On Fri, Jun 21, 2002 at 06:28:59PM +0100, Paul Jakma wrote:
> > Now you're getting a little out of hand. A journaling filesystem is
> > a piling of one set of warts ontop of another. Now you've got a
> > situation where even though the filesystem might be 100% consistent
> > even after a catastrophic crash, the database won't be. There's no
> > need to use a journaling filesystem with PostgreSQL
>
> eh? there is great need - this is the only way to guarantee that when
> postgresql does operations (esp on its own application level logs)
> that the operation will either:
>
> - be completely carried out
> or
> - not carried out at all
Journaling filesystems doesn't provide this guarantee in general,
because the transactional-interface is not provided to userspace. The
only thing the filesystem guarantees is that filesystem-operations are
carried out completely or not at all.
If a non-journaling filesystem crashes while rename() is in progress,
the file may be present in two directories or none (depending on
implementation). If you create a file, write to it and then crash, the
file may be gone from the directory. _Theese_ are the problems solved by
journaling filesystems.
Luckily postgresql implements it's own system (WAL) to get the same
feature ("atomic" updates) on the database-level.

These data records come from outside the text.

(** A pass that fetches [toggle_units] while the device has no report
    waiting writes nothing: the status line is not rendered again. *)
Lemma toggle_without_frame_writes_nothing :
  let s := {| absolute_zero := 100; current_offset := 100;
              current_raw := 400; is_metric := false |} in
  session_step s {| interrupted := false; fetched := Some toggle_units;
                    device_read := read_data [] |}
  = continue {| absolute_zero := 100; current_offset := 100;
                current_raw := 400; is_metric := true |} [sleep].
Proof. reflexivity. Qed.

Lemma get_raw_weight_spec_witness :
  get_raw_weight
    [Byte.x00; Byte.x00; Byte.x00; Byte.x00; Byte.x00; Byte.x00;
     Byte.x01; Byte.x2c] = Ok 300.
Proof.
  apply (get_raw_weight_spec
           [Byte.x00; Byte.x00; Byte.x00; Byte.x00; Byte.x00; Byte.x00;
            Byte.x01; Byte.x2c]).
  - simpl. lia.
  - reflexivity.
  - reflexivity.
Defined.

Lemma py_float_of_int_small (n : Z) :
  Z.abs n < 2 ^ 53 ->
  py_float_of_int n = Ok (float_of_Z n) /\ finite64 (float_of_Z n) = true.
Proof.
  intros Hn.
  destruct (Z.eq_dec n 0) as [->|Hnz]; [split; reflexivity|].
  destruct (float_of_Z_small n Hnz Hn) as (m & e & E & B & _).
  unfold py_float_of_int. rewrite E. split; [reflexivity|exact B].
Qed.

(** C2: for raw values and offsets (unsigned 16-bit integers) the calibrated
    weight is the difference, converted to a float without rounding,
    times the constant 0.01286 (the float nearest to 1286 / 100000).
    Nothing is clamped: the result is a finite float that is negative exactly
    when the raw value is below the offset and positive exactly when it is
    above.  Equal arguments give zero, for every integer. *)
Theorem get_calibrated_weight_spec (r o : Z) :
  is_uint16 r -> is_uint16 o ->
  (exists d,
     py_float_of_int (r - o) = Ok d /\
     py_int_of_float d = Ok (r - o) /\
     get_calibrated_weight r o = Ok (fmul d WEIGHT_CALIBRATION_MULTIPLIER) /\
     finite64 (fmul d WEIGHT_CALIBRATION_MULTIPLIER) = true /\
     flt (fmul d WEIGHT_CALIBRATION_MULTIPLIER) (S754_zero false) = (r <? o) /\
     flt (S754_zero false) (fmul d WEIGHT_CALIBRATION_MULTIPLIER) = (o <? r)) /\
  (WEIGHT_CALIBRATION_MULTIPLIER = decimal 1286 5 /\
   WEIGHT_CALIBRATION_MULTIPLIER = S754_finite false 7413285274622026 (-59) /\
   2 * Z.abs (7413285274622026 * 10 ^ 5 - 1286 * 2 ^ 59) <= 10 ^ 5) /\
  (forall x : Z, get_calibrated_weight x x = Ok (S754_zero false)) /\
  SFeqb (S754_zero false) (float_of_Z 0) = true.
Proof.
  intros Hr Ho. unfold is_uint16 in *.
  split; [|split; [|split]].
  - assert (Hn : Z.abs (r - o) < 2 ^ 53).
    { change (2 ^ 53) with 9007199254740992. lia. }
    destruct (py_float_of_int_small (r - o) Hn) as [Hc Hf].
    exists (float_of_Z (r - o)).
    split; [exact Hc|].
    split; [apply py_int_of_float_of_Z; exact Hn|].
    split; [unfold get_calibrated_weight; rewrite Hc; reflexivity|].
    destruct (fmul_calibration (float_of_Z (r - o)) Hf) as (F & S & N).
    split; [exact F|].
    destruct (Z.eq_dec (r - o) 0) as [Hz|Hnz].
    + rewrite Hz. replace o with r by lia.
      rewrite !Z.ltb_irrefl. split; reflexivity.
    + destruct (float_of_Z_small (r - o) Hnz Hn)
        as (m & e & E & B & D & He & _).
      destruct (N _ _ _ E) as (m' & e' & E'); [lia|].
      rewrite E'. unfold flt, SFltb. cbn [SFcompare].
      destruct (Z.ltb_spec (r - o) 0) as [Hlt|Hge].
      * destruct (Z.ltb_spec r o); [|lia].
        destruct (Z.ltb_spec o r); [lia|]. split; reflexivity.
      * destruct (Z.ltb_spec r o); [lia|].
        destruct (Z.ltb_spec o r); [|lia]. split; reflexivity.
  - repeat split. vm_compute. discriminate.
  - exact get_calibrated_weight_diag.
  - reflexivity.
Qed.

[ There are actually some work underway to export a transactional
filesystem-API to userspace. When this is completed, an application
could tell the filesystem what operations are part of an transaction,
and have "atomic" updates even to multiple files :-) ]
> > either full mirroring or full level 5 protection). Indeed there are
> > potentially performance related reasons to avoid journaling
> > filesystems!
>
> if they're any good they should have better synchronous performance
> over normal unix fs's. (and synchronous perf. is what a db is
> interested in).
Syncrounous metadata updates (create/rename ++): yes - they should be
faster. But postgresql doesn't do many of those.
Syncrounous data-updates (write/append): no - because postgresql
already do the writes to a log so there are no seeks involved in the
sync writes. (the writes to the actual files happens asyncrounous).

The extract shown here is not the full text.